Buoni e cattivi per lui pari sono

Parte la nuova saga di Jeffrey Archer: riscatto sociale e segreti, con un po’ d’autobiogra­fia Harpercoll­ins pubblica «Solo il tempo lo dirà» dell’autore britannico, già politico conservato­re poi finito in carcere

- di Andrea Purgatori

Pare che Harry Clifton sia un ragazzo d’oro, un po’ Oliver Twist e un po’ Garrone. Cresciuto senza padre — Arthur, di cui si dice fosse atletico e bello da far girare la testa a tutte le ragazze della scuola, ucciso in guerra non si sa come — e con una madre — Maisie, anche lei bella e determinat­a come sa esserlo solo una donna all’inseguimen­to di un riscatto sociale — che per questo unico figlio sogna un grande futuro. Pare che Harry sia anche un ragazzo coi piedi ben piantati per terra.

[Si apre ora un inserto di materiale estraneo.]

Lemma collectOptions_Throw_witness :
  collectOptions oddType eager ["A"; "S"] = Throw (InvalidOptionType "SLIDER") ∧
  ∃ id, id ∈ ["A"; "S"] ∧ ThrownAt oddType id (InvalidOptionType "SLIDER").
Proof.
  split; [reflexivity|].
  apply (collectOptions_Throw oddType eager ["A"; "S"]). reflexivity.
Defined.

Example collectOptions_oddType :
  collectOptions oddType eager ["A"; "S"] = Throw (InvalidOptionType "SLIDER").
Proof. reflexivity. Qed.

(** X23. The collection loop can fail to end in one way only: a CHECKBOX
    option has the id [undefined], and the last id of [idOrder] is a
    CHECKBOX, so that the loop of its cluster reads past the end. *)
Theorem collectOptions_Diverges options user ids :
  collectOptions options user ids = Diverges →
  hasType options "CHECKBOX" "undefined" ∧
  ∃ id, last ids = Some id ∧ hasType options "CHECKBOX" id.
Proof.
  intros (Hu & id & Hlast & Hid)%collect_Diverges.
  split; [by apply isCheckbox_hasType|]. exists id.
  split; [done | by apply isCheckbox_hasType].
Qed.

Lemma collectOptions_Diverges_witness :
  collectOptions undefinedBox thorough ["undefined"] = Diverges ∧
  hasType undefinedBox "CHECKBOX" "undefined" ∧
  ∃ id, last ["undefined"] = Some id ∧ hasType undefinedBox "CHECKBOX" id.
Proof.
  split; [reflexivity|].
  apply (collectOptions_Diverges undefinedBox thorough ["undefined"]). reflexivity.
Defined.
(** C9. When the engine matches a value at the start of the file and
    input remains after it, the grammar does not accept the part matched:
    it raises the failure of the required end of input at the position
    after the value, [main] leaves by that exception and writes no
    document. *)
Theorem grammar_requires_eof (program path : string) (v : value)
  (i' : input) :
  json_text (input_start (file_contents path)) = Match (events v) i' →
  input_empty i' = false →
  grammar (input_start (file_contents path))
  = Raise (events v)
      (mk_parse_error (consumed i') (error_message required_eof))
  ∧ main program [path]
    = Throw (mk_parse_error (consumed i') (error_message required_eof)).
Proof.
  intros Htext Hrest.
  assert (Hgrammar :
    grammar (input_start (file_contents path))
    = Raise (events v)
        (mk_parse_error (consumed i') (error_message required_eof))).
  { by rewrite grammar_eq, Htext, Hrest. }
  split; [exact Hgrammar|].
  unfold main, parse. rewrite Hgrammar.
  by rewrite run_events_value.
Qed.

End DriverFacts.

(** ** The examples of the specification *)

Section Examples.
#[local] Existing Instance x87_long_double.
#[local] Existing Instance example_engine.

(** The extraction of the examples on a few texts: an exponent, a value
    between two neighbours, a negative zero, a fraction that is not a
    binary fraction, values out of range at both ends, and texts that are
    not numbers. *)
Example ld_extract_exponent : ld_extract "1e2" = ld_of_Z 100.
Proof. reflexivity. Qed.

Example ld_extract_rounds :
  ld_extract "18446744073709551617" = ld_of_Z (2 ^ 64).
Proof. reflexivity. Qed.

Example ld_extract_negative_zero : ld_extract "-0" = S754_zero true.
Proof. reflexivity. Qed.

Example ld_extract_tenth :
  ld_extract "0.1" = S754_finite false 14757395258967641293 (-67).
Proof. reflexivity. Qed.

Example ld_extract_too_large :
  ld_extract "-1e5000" = SFopp (SFmax_float ld_prec ld_emax).
Proof. vm_compute. reflexivity. Qed.

Example ld_extract_too_small : ld_extract "1e-5000" = S754_zero false.
Proof. vm_compute. reflexivity. Qed.

Example ld_extract_stops : ld_extract "1.5abc" = ld_extract "1.5".
Proof. reflexivity. Qed.

Example ld_extract_fails :
  ld_extract "abc" = S754_zero false ∧ ld_extract "1e" = S754_zero false.
Proof. split; reflexivity. Qed.

(** Example 1: [null]. *)
Example main_example_null :
  main "json_build_two" [example_null] = Ret (document (Some null_json)).
Proof. reflexivity. Qed.

(** Example 2: an array of three numbers, in order. *)
Example main_example_array :
  main "json_build_two" [example_array]
  = Ret (document
           (Some (array_json [Some (number_json (ld_of_Z 1));
                              Some (number_json (ld_of_Z 2));
                              Some (number_json (ld_of_Z 3))]))).
Proof. reflexivity. Qed.

(** Example 3: a key given twice keeps its second value. *)
Example main_example_duplicate :
  main "json_build_two" [example_duplicate]
  = Ret (document
           (Some (object_json {[ "a" := Some (number_json (ld_of_Z 2)) ]}))).
Proof. reflexivity. Qed.

(** Example 4: an array inside an object. *)
Example main_example_nested :
  main "json_build_two" [example_nested]
  = Ret (document
           (Some (object_json
                    {[ "x" := Some (array_json
                                      [Some (boolean_json true);
                                       Some (boolean_json false);
                                       Some null_json]) ]}))).
Proof. reflexivity. Qed.

(** Example 5: a member without a value. *)
Example main_example_malformed :
  main "json_build_two" [example_malformed]
  = Throw (mk_parse_error 6 "expected value").
Proof. reflexivity. Qed.

(** Without a file name [main] writes the usage line. *)
Example main_example_usage :
  main "json_build_two" [] = Ret (usage "json_build_two").
Proof. reflexivity. Qed.

(** A begin event without its end event is caught by the assertions of
    [main]. *)
Example main_unbalanced_aborts :
  @main x87_long_double unbalanced_engine "json_build_two" ["["]
  = Abort "state.arrays.empty()".
Proof. reflexivity. Qed.

(** An array end without its begin: the action has no defined behaviour,
    and reports nothing. *)
Lemma array_end_without_begin_undetected :
  starved ev_array_end json_state_init = true
  ∧ run_events [ev_array_end] json_state_init = Undefined
  ∧ detected (action ev_array_end json_state_init) = false.
Proof. by repeat split. Qed.


Lemma main_well_formed_document_witness :
  json_text (input_start (file_contents example_nested))
  = Match (events value_nested) (mk_input 26 EmptyString)
  ∧ parse grammar (input_start (file_contents example_nested))
      json_state_init
    = Ret (true, mk_json_state (Some (tree value_nested)) [] [] [])
  ∧ main "json_build_two" [example_nested]
    = Ret (document (Some (tree value_nested))).
Proof.
  split; [reflexivity|].
  apply (main_well_formed_document "json_build_two" example_nested
           value_nested (mk_input 26 EmptyString)); reflexivity.
Defined.

Lemma balanced_events_never_starved_witness :
  balanced (heights_of json_state_init) (events value_nested) = true
  ∧ ∃ state', run_events (events value_nested) json_state_init = Ret state'.
Proof.
  split; [reflexivity|].
  apply (balanced_events_never_starved (events value_nested)
           json_state_init). reflexivity.
Defined.

Lemma main_syntax_failure_witness :
  matches (grammar (input_start (file_contents example_malformed))) = false
  ∧ ∃ tr e,
      grammar (input_start (file_contents example_malformed)) = Raise tr e
      ∧ main "json_build_two" [example_malformed] = Throw e
      ∧ e = mk_parse_error 6 "expected value".
Proof.
  split; [reflexivity|].
  refine (main_syntax_failure "json_build_two" example_malformed _ _).
  - exists (v_object [(["a"], v_null)]),
      [ev_null; ev_object_element; ev_object_end]. reflexivity.
  - reflexivity.
Defined.

Lemma grammar_requires_eof_witness :
  json_text (input_start (file_contents example_trailing))
  = Match (events v_null) (mk_input 5 "x")
  ∧ main "json_build_two" [example_trailing]
    = Throw (mk_parse_error 5 "unexpected character after JSON value").
Proof.
  split; [reflexivity|].
  refine (proj2 (grammar_requires_eof "json_build_two" example_trailing
                   v_null (mk_input 5 "x") _ _)); reflexivity.
Defined.

Lemma action_frame_witness :
  action ev_array_element
    (mk_json_state (Some null_json) ["k"] [[]] [∅])
  = Ret (mk_json_state None ["k"] [[Some null_json]] [∅])
  ∧ objects (mk_json_state None ["k"] [[Some null_json]] [∅])
    = objects (mk_json_state (Some null_json) ["k"] [[]] [∅])
  ∧ keys (mk_json_state None ["k"] [[Some null_json]] [∅])
    = keys (mk_json_state (Some null_json) ["k"] [[]] [∅]).
Proof.
  split; [reflexivity|].
  apply (action_frame ev_array_element
           (mk_json_state (Some null_json) ["k"] [[]] [∅])
           (mk_json_state None ["k"] [[Some null_json]] [∅])).
  reflexivity.
Defined.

Infatti, dal suo punto di vista non c’è ambizione che tenga, il futuro deve somigliare al presente avventuros­o dello zio Stan: svuotastiv­e di mercantili in arrivo da terre lontane al porto di Bristol, uno che si lava quattro volte l’anno e ogni mattina gli lascia leccare il piatto del pudding (dopo averlo mangiato).

Pare, perché in questo primo volume della saga dei Clifton (Solo il tempo lo dirà, Harpercoll­ins) Jeffrey Archer gioca col lettore a dare per scontato quello che invece potrebbe ribaltarsi. Al momento, da una parte i buoni e dall’altra Hugo Barrington. Ricco, potente e spietato come i cattivi disegnati dai romanzi dell’ottocento, anche se qui siamo nel dopoguerra del primo conflitto mondiale in un Galles che puzza di carbone e miseria. Dove la scintillan­te Bugatti di Hugo attraversa le povere case dei suoi operai portuali con la stessa arroganza con cui lui cerca di tenere fuori dalla porta di casa il peccato originale del suo passato.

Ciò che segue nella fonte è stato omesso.